Maestros y familias alzan la voz
Para los educadores de Head Start, estos despidos representan mucho más que una simple pausa laboral. «Es una red de apoyo para niños y padres en extrema pobreza», dice Heather Burns, exempleada del programa y actual maestra de educación especial en Sunnyvale. «No hay nada que lo reemplace».
La falta de estabilidad también pone en riesgo a los trabajadores, quienes podrían verse obligados a buscar empleo en otras áreas o mudarse. «Estas son personas con años de experiencia, que conocen recursos locales y saben cómo ayudar a las familias en necesidad», agrega Burns.
En la reunión de la Junta de Educación, docenas de maestros suplicaron por sus empleos. Elsa Gutiérrez, docente con 15 años en el programa, expresó su angustia:
«Enseñamos a nuestros niños que son valiosos e importantes.
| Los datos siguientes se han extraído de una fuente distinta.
(* ===== verification/MigrationEnv.v ===== *)
(** The migration environment ([migrations/env.py]): which database Alembic migrates, in
    which transaction, and what is left open.  The engine, the connection, the transaction
    and Alembic's context are libraries; the bodies of the revisions are in [Migrations],
    their identifiers and order here.  Alembic records the revision a database is at in a
    table of its own, [alembic_version], and a command runs the revisions that are missing. *)
From S2P Require Export Migrations Config.

(** The databases there are, by URL, and the engines not disposed of. *)
Record Databases (D : Type) := mkDatabases { database : pystr → D; engines : list pystr }.
Arguments mkDatabases {_} _ _.
Arguments database {_} _ _.
Arguments engines {_} _.

Fixpoint remove_first (x : pystr) (l : list pystr) : list pystr :=
  match l with
  | [] => []
  | y :: l => if decide (y = x) then l else y :: remove_first x l
  end.

(** ** Revisions *)

(** A module of [migrations/versions/]. *)
Record Revision (D : Type) := mkRevision {
  revision : pystr;
  down_revision : option pystr;
  upgrade : M D unit;
}.
Arguments mkRevision {_} _ _ _.
Arguments revision {_} _.
Arguments down_revision {_} _.
Arguments upgrade {_} _.

Definition rev_0001 : pystr := u"20260524_0001".
Definition rev_0002 : pystr := u"20260526_0002".

Definition revisions {D} `{Alembic D} : list (Revision D) :=
  [mkRevision rev_0001 None upgrade_0001; mkRevision rev_0002 (Some rev_0001) upgrade_0002].

(** *** Alembic's record *)

Definition version_table : pystr := u"alembic_version".
Definition version_columns : list Column := [column "version_num" (StringType 32) false].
No nos den la espalda», pidió a los funcionarios.
Crisis financiera y acusaciones de mala administración
El programa Head Start atiende a más de 1,200 niños en los condados de Santa Clara y San Benito, pero su futuro es incierto en medio de una crisis financiera que también afecta a programas para jóvenes migrantes y estudiantes con discapacidades.
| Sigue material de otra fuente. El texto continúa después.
(* ===== verification/Worker.v ===== *)
(** The polling worker ([app/services/worker.py]).

    Like the queue's runner, [run] is a loop without end; [run fuel] is its first
    [fuel] turns. *)
From S2P Require Export JobService.

Definition worker_logger : pystr := u"app.services.worker".

(** ** Durations *)

(** A finite double as a fraction. *)
Definition float_fraction (x : float) : option (Z * Z) :=
  match x with
  | S754_zero _ => Some (0, 1)%Z
  | S754_finite s m e =>
      let n := if s then Z.neg m else Z.pos m in
      Some (if (0 <=? e)%Z then (n * 2 ^ e, 1)%Z else (n, 2 ^ (- e))%Z)
  | _ => None
  end.

(** Round a fraction to an integer, ties to even, for either sign. *)
Definition round_fraction (n d : Z) : Z :=
  if (n <? 0)%Z then (- round_half_even (- n) d)%Z else round_half_even n d.

Definition us_per_day : Z := 86400000000.

(** The double cannot become an integer. *)
Definition not_integral {A} (x : float) : res A :=
  match x with
  | S754_infinity _ => Raise (OverflowExn (u"cannot convert float infinity to integer"))
  | _ => Raise (ValueExn (u"cannot convert float NaN to integer"))
  end.

(** [timedelta(seconds=x)] in microseconds: the whole seconds are exact, the fraction is
    scaled as a double and rounded half to even. *)
Definition timedelta_seconds (x : float) : res Z :=
  match float_fraction x with
  | None => not_integral x
  | Some (n, d) =>
      let whole := Z.quot n d in
      let frac := float_mul (float_sub x (float_of whole)) (float_of 1000000) in
      match float_fraction frac with
      | None => not_integral frac
      | Some (fn, fd) =>
          let us := (whole * 1000000 + round_fraction fn fd)%Z in
          if (Z.abs (us / us_per_day) <=? 999999999)%Z then Ok us
          else Raise (OverflowExn (u"days; must have magnitude <= 999999999"))
      end
  end.

Example timedelta_seconds_ex :
  timedelta_seconds (float_of 300) = Ok 300000000%Z
  ∧ timedelta_seconds float_0_05 = Ok 50000%Z
  ∧ timedelta_seconds (SFopp float_0_05) = Ok (-50000)%Z
  ∧ timedelta_seconds (S754_infinity false) = Raise (OverflowExn (u"cannot convert float infinity to integer")).
Proof. vm_compute. auto. Qed.

Module Worker.
Section Worker.
Context {R : Type} `{JobRepository R, !Scorer R}.
Context (repr : exn → pystr) (poll_seconds stale_job_seconds : float).
Notation W := (World R).

Definition on_worker (f : EvaluationWorker → EvaluationWorker) : M W unit :=
  modify (λ w, set_worker (f (w_worker w)) w).

(** [start]: [true] when it creates a new task. *)
Definition start : M W bool :=
  k ← gets w_worker;
  match worker_task k with
  | Some TaskRunning => mret false
  | _ => on_worker (λ _, mkWorker (Some TaskRunning) false);; mret true
  end.

(** [stop] up to its [await self._task]: [true] when there is a task to wait for. *)
Definition stop : M W bool :=
  on_worker (λ k, mkWorker (worker_task k) true);;
  k ← gets w_worker;
  mret (bool_decide (worker_task k ≠ None)).

(** [datetime.now(UTC) - timedelta(seconds=self.stale_job_seconds)]. *)
Definition stale_cutoff : M W datetime :=
  t ← wall_now;
  d ← of_res (timedelta_seconds stale_job_seconds);
  of_res (datetime_add t (- d)).

Definition recovered_log (count : Z) : LogRecord :=
  log_warning worker_logger (u"recovered stale running jobs") [(u"job_count", JInt count)].

Definition recover_stale : co W unit :=
  cutoff ← atomically stale_cutoff;
  recovered ← atomically (in_repo (recover_stale_running cutoff));
  if (recovered =? 0)%Z then mret tt
  else atomically (metric (record_worker_recovered_jobs recovered);; log (recovered_log recovered)).

(** [true] when the loop has ended within its [fuel] turns. *)
Fixpoint run_loop (fuel : nat) : co W bool :=
  match fuel with
  | 0 => mret false
  | S fuel =>
      stopping ← atomically (gets (λ w, worker_stopping (w_worker w)));
      if (stopping : bool) then mret true
      else
        recover_stale;;
        claimed ← atomically (in_repo claim_next_queued);
        match claimed with
        | None => asyncio_sleep poll_seconds;; run_loop fuel
        | Some x => EvaluationJobService.process_claimed repr x;; run_loop fuel
        end
  end.

Definition run (fuel : nat) : co W bool :=
  atomically (log (log_info worker_logger (u"evaluation worker started") []));;
  co_finally (run_loop fuel)
    (λ r w, if ended r then (log (log_info worker_logger (u"evaluation worker stopped") []) w).2
            else w).

(** The task: when [run] ends, by return or by exception, it is done. *)
Definition task (fuel : nat) : co W unit :=
  co_finally (run fuel)
    (λ r w, if ended r then (on_worker (λ k, mkWorker (Some (TaskDone (failure r))) (worker_stopping k)) w).2
            else w);;
  mret tt.
End Worker.
End Worker.

(** The objects [lifespan] and [run_worker] build around a repository; [registry] is the
    process-wide one. *)
Definition init_world {R} (repository : R) (c : clock) (env : Environment) (registry : MetricsRegistry)
    : World R :=
  mkWorld repository c env init_queue (mkWorker None false) (mkAudit []) registry [] []
    (mkLimiter 60 ∅) [].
Una auditoría federal reciente reveló que más de $135,000 destinados a Head Start fueron usados indebidamente en salarios de personal ajeno al programa y gastos con tarjetas de crédito bajo la gestión de la exsuperintendente Mary Ann Dewan. Aunque Dewan aseguró que se trató de un error corregido, su destitución en octubre pasado refleja la desconfianza en la administración de recursos.
El superintendente interino Hinman ha prometido «ajustar el gasto administrativo» y revisar los altos sueldos dentro de la oficina de educación, pero también advierte que no puede comprometerse a contratos millonarios sin garantías de reembolso federal.
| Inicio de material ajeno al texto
(* ===== verification/Safety.v ===== *)
(** What holds however the tasks of a process interleave: the invariant of the whole
    state, its evolution, and the pieces of the job service that keep both.  The
    theorems are over the repository and scorer interfaces. *)
From S2P Require Export Worker InMemory.

Notation ev_queued := (u"evaluation.job_queued").
Notation ev_running := (u"evaluation.job_running").
Notation ev_succeeded := (u"evaluation.job_succeeded").
Notation ev_failed := (u"evaluation.job_failed").

(** An audit event tells the truth about the stored jobs. *)
Definition event_ok (v : store) (e : AuditEvent) : Prop :=
  ∃ id j, v !! id = Some j ∧ event_job_id e = uuid_str id
          ∧ event_tenant_id e = tenant_id j ∧ event_project_id e = project_id j
          ∧ event_type e ∈ [ev_queued; ev_running; ev_succeeded; ev_failed]
          ∧ (event_type e = ev_succeeded →
               status j = SUCCEEDED ∧ ∃ r, result j = Some r
               ∧ event_metadata e = [(u"score", JInt (Models.score r))])
          ∧ (event_type e = ev_failed → status j = FAILED).

(** A queue entry is the sentinel or names a stored job. *)
Definition entry_ok (v : store) (x : option UUID) : Prop :=
  match x with Some id => is_Some (v !! id) | None => True end.

(** Nothing is left to be done to a finished job. *)
Lemma evolves_terminal v v' id j :
  evolves v v' → v !! id = Some j → terminal j → v' !! id = Some j.
Proof.
  intros He Hj Ht. destruct (He id j Hj) as (j' & Hj' & Hrtc).
  by rewrite (terminal_rtc _ _ Ht Hrtc) in Hj'.
Qed.

Lemma event_ok_evolves v v' e : evolves v v' → event_ok v e → event_ok v' e.
Proof.
  intros He (id & j & Hj & Hid & Ht & Hp & Htype & Hs & Hf).
  destruct (He id j Hj) as (j' & Hj' & Hrtc).
  destruct (rtc_lstep_identity _ _ Hrtc) as (_ & Et & Ep & _).
  exists id, j'. split_and!; [done|done|congruence|congruence|done| |].
  - intros E. destruct (Hs E) as [Hst Hr].
    assert (terminal j) as Hterm by by left. by rewrite (terminal_rtc _ _ Hterm Hrtc).
  - intros E. specialize (Hf E). assert (terminal j) as Hterm by by right.
    by rewrite (terminal_rtc _ _ Hterm Hrtc).
Qed.

Lemma entry_ok_evolves v v' x : evolves v v' → entry_ok v x → entry_ok v' x.
Proof.
  intros He. destruct x as [id|]; [|done]. intros [j Hj].
  destruct (He id j Hj) as (j' & ? & _). by exists j'.
Qed.

(** A piece whose effect computes, and which leaves repository and identifiers alone. *)
Ltac quiet_step := constructor; simpl; [reflexivity|reflexivity| |auto| |];
  try (by eexists); try (by exists []; rewrite app_nil_r); try done.

Section Safety.
Context {R : Type} `{RL : RepositoryLaws R} `{SL : ScorerLaws R}.
(** The identifiers other processes on the same storage will draw. *)
Context {others : UUID → Prop}.
Notation W := (World R).

(** ** The invariant and the evolution of the state *)

Record world_inv_among (w : W) : Prop := {
  inv_repo : repo_inv (w_repo w);
  (** [uuid4] gives distinct, unused identifiers, here and in the other processes. *)
  inv_fresh n : view (w_repo w) !! uuids (w_env w) n = None;
  inv_distinct m n : uuids (w_env w) m = uuids (w_env w) n → m = n;
  inv_others id : others id → view (w_repo w) !! id = None ∧ ∀ n, id ≠ uuids (w_env w) n;
  inv_audit : Forall (event_ok (view (w_repo w))) (events (w_audit w));
  inv_queue : Forall (entry_ok (view (w_repo w))) (_queue (w_queue w));
}.

Notation world_inv := world_inv_among.

(** A process starts in the invariant, whatever earlier processes left in the repository. *)
Lemma init_world_inv (repository : R) c env registry :
  repo_inv repository → (∀ n, view repository !! uuids env n = None) →
  (∀ m n, uuids env m = uuids env n → m = n) →
  (∀ id, others id → view repository !! id = None ∧ ∀ n, id ≠ uuids env n) →
  world_inv (init_world repository c env registry).
Proof. intros. by constructor. Qed.

Record world_le (w w' : W) : Prop := {
  le_repo : repo_le (w_repo w) (w_repo w');
  le_audit : events (w_audit w) `prefix_of` events (w_audit w');
  le_logs : w_logs w `prefix_of` w_logs w';
  le_spans : w_spans w `prefix_of` w_spans w';
  (** No identifier comes back. *)
  le_uuids n : ∃ m, uuids (w_env w') n = uuids (w_env w) m;
}.

#[export] Instance world_le_preorder : PreOrder world_le.
Proof.
  split; [intros w; by constructor; eauto|]. intros w1 w2 w3 [? ? ? ? H12] [? ? ? ? H23].
  constructor; [by etrans..|]. intros n. destruct (H23 n) as [m ->]. apply H12.
Qed.

Lemma le_evolves w w' : world_le w w' → evolves (view (w_repo w)) (view (w_repo w')).
Proof. intros []. by apply repo_le_evolves. Qed.

Lemma le_tracks w w' x id :
  world_inv w → world_le w w' → tracks (w_repo w) x id → tracks (w_repo w') x id.
Proof. intros [] []. by apply repo_le_tracks. Qed.

(** ** Pieces that leave the repository alone *)

Record quiet (w w' : W) : Prop := {
  quiet_repo : w_repo w' = w_repo w;
  quiet_uuids : uuids (w_env w') = uuids (w_env w);
  quiet_audit : ∃ new, events (w_audit w') = events (w_audit w) ++ new
                       ∧ Forall (event_ok (view (w_repo w))) new;
  quiet_queue : Forall (entry_ok (view (w_repo w))) (_queue (w_queue w)) →
                Forall (entry_ok (view (w_repo w))) (_queue (w_queue w'));
  quiet_logs : w_logs w `prefix_of` w_logs w';
  quiet_spans : w_spans w `prefix_of` w_spans w';
}.

Lemma quiet_ok w w' : quiet w w' → world_inv w → world_inv w' ∧ world_le w w'.
Proof.
  intros [Hr Hu (new & Ha & Hnew) Hq Hl Hs] [Hi Hf Hd Ho Hau Hqu]. split; constructor;
    rewrite ?Hr, ?Hu, ?Ha; auto.
  - by apply Forall_app.
  - reflexivity.
  - by eexists.
  - eauto.
Qed.

Lemma scorer_quiet w w' : scorer_frame w w' → world_inv w → world_inv w' ∧ world_le w w'.
Proof.
  intros [Hr Hu Hq _ Ha Hl _ Hs _]. apply quiet_ok. unfold repo_part in Hr. simplify_eq.
  constructor; [done|done| |by rewrite Hq|by rewrite Hl|done].
  exists []. by rewrite Ha, app_nil_r.
Qed.

(** The judgement of the development: from a state of the invariant, [c] keeps it. *)
Notation safe := (steps_along world_inv world_le).

Lemma safe_quiet {A} (Q : res A → W → Prop) (m : M W A) w :
  (∀ s, world_inv s → world_le w s → quiet s (m s).2
        ∧ ∀ s', world_inv s' → world_le s s' → Q (m s).1 s') →
  safe Q (atomically m) w.
Proof.
  intros HH. apply along_atomically. intros s Hs Hws. destruct (HH s Hs Hws) as [Hq HQ].
  destruct (quiet_ok _ _ Hq Hs). split_and!; [done..|]. intros s' Hs' ?. apply HQ; [done|].
  by etrans.
Qed.

Lemma safe_any {A} (Q : res A → W → Prop) (c : co W A) w : safe Q c w → safe any c w.
Proof. intros HH. by apply (along_weaken _ _ Q). Qed.

Lemma safe_bind {A B} (Q : A → W → Prop) (c : co W A) (k : A → co W B) w :
  world_inv w → safe (okay Q) c w →
  (∀ a s, world_inv s → world_le w s → Q a s → safe any (k a) s) → safe any (c ≫= k) w.
Proof. intros Hw Hc Hk. by apply (along_bind _ _ (okay Q)). Qed.

Lemma safe_seq {A B} (c : co W A) (k : co W B) w :
  world_inv w → safe any c w → (∀ s, world_inv s → world_le w s → safe any k s) →
  safe any (c;; k) w.
Proof. intros Hw Hc Hk. apply (along_bind _ _ any); [done|done|auto|done]. Qed.

Lemma safe_except {A} (c : co W A) h w :
  world_inv w → safe any c w → (∀ e s, world_inv s → world_le w s → safe any (h e) s) →
  safe any (co_except c h) w.
Proof.
  intros Hw Hc Hh. apply (along_except _ _ any); [done..|]. intros e s ???. case_match; auto.
Qed.

(** ** Pieces that change the repository *)

Lemma safe_repo {A} (Q : res A → W → Prop) (m : M (R * clock) A) w :
  (∀ s c r s' c', repo_inv s → m (s, c) = (r, (s', c')) →
     repo_inv s' ∧ repo_le s s' ∧ (∀ id, view s !! id = None → view s' !! id = None)
     ∧ (∀ w', world_inv w' → repo_le s' (w_repo w') → Q r w')) →
  safe Q (atomically (in_repo m)) w.
Proof.
  intros Hm. apply along_atomically. intros s Hs _. unfold in_repo, zoom, repo_part.
  destruct (m (w_repo s, w_clock s)) as [r [s' c']] eqn:E.
  destruct (Hm _ _ _ _ _ (inv_repo _ Hs) E) as (Hi & Hle & Hdom & HQ).
  pose proof (repo_le_evolves _ _ Hle) as He. destruct Hs as [_ Hf Hd Ho Ha Hq].
  split_and!.
  - constructor; simpl; [done|auto|done| | |].
    + intros id Hid. destruct (Ho id Hid). auto.
    + eapply Forall_impl; [exact Ha|]. intros e. by apply event_ok_evolves.
    + eapply Forall_impl; [exact Hq|]. intros x. by apply entry_ok_evolves.
  - constructor; simpl; eauto.
  - intros w' Hw' [Hle' _ _ _ _]. by apply HQ.
Qed.

(** A status change keeps the set of jobs. *)
Lemma transition_dom v id from upd r v' :
  transition_spec v id from upd r v' → ∀ id', v !! id' = None → v' !! id' = None.
Proof.
  unfold transition_spec. intros HH id' Hn. destruct (v !! id) as [j|] eqn:Hj;
    [case_decide|]; destruct_and?; subst; try done.
  destruct HH as (j' & _ & _ & ->). rewrite lookup_insert_ne; [done|congruence].
Qed.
«Si firmamos contratos por $40 millones sin el dinero asegurado, podríamos ir a la bancarrota», explicó Hinman.
La educación infantil en la cuerda floja
Mientras las autoridades esperan la confirmación de fondos, familias y educadores enfrentan un futuro incierto. La presidenta de la Junta de Educación, Maimona Afzal Berta, lamenta que una vez más los niños más vulnerables del condado estén a merced de la inestabilidad política y financiera.
«El objetivo es revocar los despidos tan pronto como llegue la confirmación del financiamiento», aseguró Berta.
Mientras tanto, cientos de familias siguen en vilo, preguntándose si el acceso a educación temprana para sus hijos seguirá siendo un derecho… o una moneda.